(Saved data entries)
== Segment start ==

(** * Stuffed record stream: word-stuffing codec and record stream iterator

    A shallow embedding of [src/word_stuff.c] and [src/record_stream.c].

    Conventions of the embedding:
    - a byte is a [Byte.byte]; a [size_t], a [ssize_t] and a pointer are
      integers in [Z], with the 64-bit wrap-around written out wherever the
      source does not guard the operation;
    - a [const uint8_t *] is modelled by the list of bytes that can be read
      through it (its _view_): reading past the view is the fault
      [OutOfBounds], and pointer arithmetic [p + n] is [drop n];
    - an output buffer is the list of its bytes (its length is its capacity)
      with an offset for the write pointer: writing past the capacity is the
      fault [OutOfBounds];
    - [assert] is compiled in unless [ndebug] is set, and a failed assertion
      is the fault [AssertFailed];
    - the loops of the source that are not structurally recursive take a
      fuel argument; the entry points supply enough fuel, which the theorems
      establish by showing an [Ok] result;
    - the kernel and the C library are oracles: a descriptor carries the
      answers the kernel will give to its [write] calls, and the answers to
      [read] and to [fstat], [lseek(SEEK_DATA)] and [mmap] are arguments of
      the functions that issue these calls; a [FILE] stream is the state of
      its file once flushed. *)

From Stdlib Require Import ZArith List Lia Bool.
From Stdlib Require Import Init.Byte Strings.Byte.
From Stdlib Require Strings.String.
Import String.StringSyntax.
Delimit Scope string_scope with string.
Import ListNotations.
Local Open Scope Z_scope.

== Segment end ==
== Segment start ==

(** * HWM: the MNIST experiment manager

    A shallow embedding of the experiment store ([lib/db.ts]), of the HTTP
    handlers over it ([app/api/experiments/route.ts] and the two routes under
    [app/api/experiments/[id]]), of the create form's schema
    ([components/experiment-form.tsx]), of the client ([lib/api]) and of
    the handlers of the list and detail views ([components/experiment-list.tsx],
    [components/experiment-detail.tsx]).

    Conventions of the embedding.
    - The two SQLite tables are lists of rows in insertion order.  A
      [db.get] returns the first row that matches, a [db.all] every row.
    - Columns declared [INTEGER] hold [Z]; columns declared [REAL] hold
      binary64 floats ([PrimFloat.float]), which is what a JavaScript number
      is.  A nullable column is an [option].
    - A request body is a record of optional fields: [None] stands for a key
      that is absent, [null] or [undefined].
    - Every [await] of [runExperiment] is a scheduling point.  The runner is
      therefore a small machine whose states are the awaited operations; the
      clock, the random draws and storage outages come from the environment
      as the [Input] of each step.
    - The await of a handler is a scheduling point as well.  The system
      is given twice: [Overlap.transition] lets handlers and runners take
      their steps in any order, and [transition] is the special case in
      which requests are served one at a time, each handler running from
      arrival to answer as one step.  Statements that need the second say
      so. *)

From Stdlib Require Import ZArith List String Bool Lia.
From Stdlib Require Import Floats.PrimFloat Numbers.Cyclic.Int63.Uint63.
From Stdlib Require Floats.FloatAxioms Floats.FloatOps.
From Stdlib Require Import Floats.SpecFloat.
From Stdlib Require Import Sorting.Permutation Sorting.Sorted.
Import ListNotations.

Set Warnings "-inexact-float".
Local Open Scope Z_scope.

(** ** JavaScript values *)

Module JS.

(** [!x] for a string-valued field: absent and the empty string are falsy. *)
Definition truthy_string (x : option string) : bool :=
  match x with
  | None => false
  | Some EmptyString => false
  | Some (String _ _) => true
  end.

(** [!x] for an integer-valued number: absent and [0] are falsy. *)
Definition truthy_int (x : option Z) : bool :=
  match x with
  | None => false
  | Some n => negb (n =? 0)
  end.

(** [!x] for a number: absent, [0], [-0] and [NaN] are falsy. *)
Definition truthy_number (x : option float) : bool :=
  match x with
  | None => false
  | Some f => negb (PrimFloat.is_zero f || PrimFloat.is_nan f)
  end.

== Segment end ==

WORK REQUEST -
If a line in the entries holds the string "Some", copy it.

OUTPUT FOR THIS TASK -
  | Some EmptyString => false
  | Some (String _ _) => true
  | Some n => negb (n =? 0)
  | Some f => negb (PrimFloat.is_zero f || PrimFloat.is_nan f)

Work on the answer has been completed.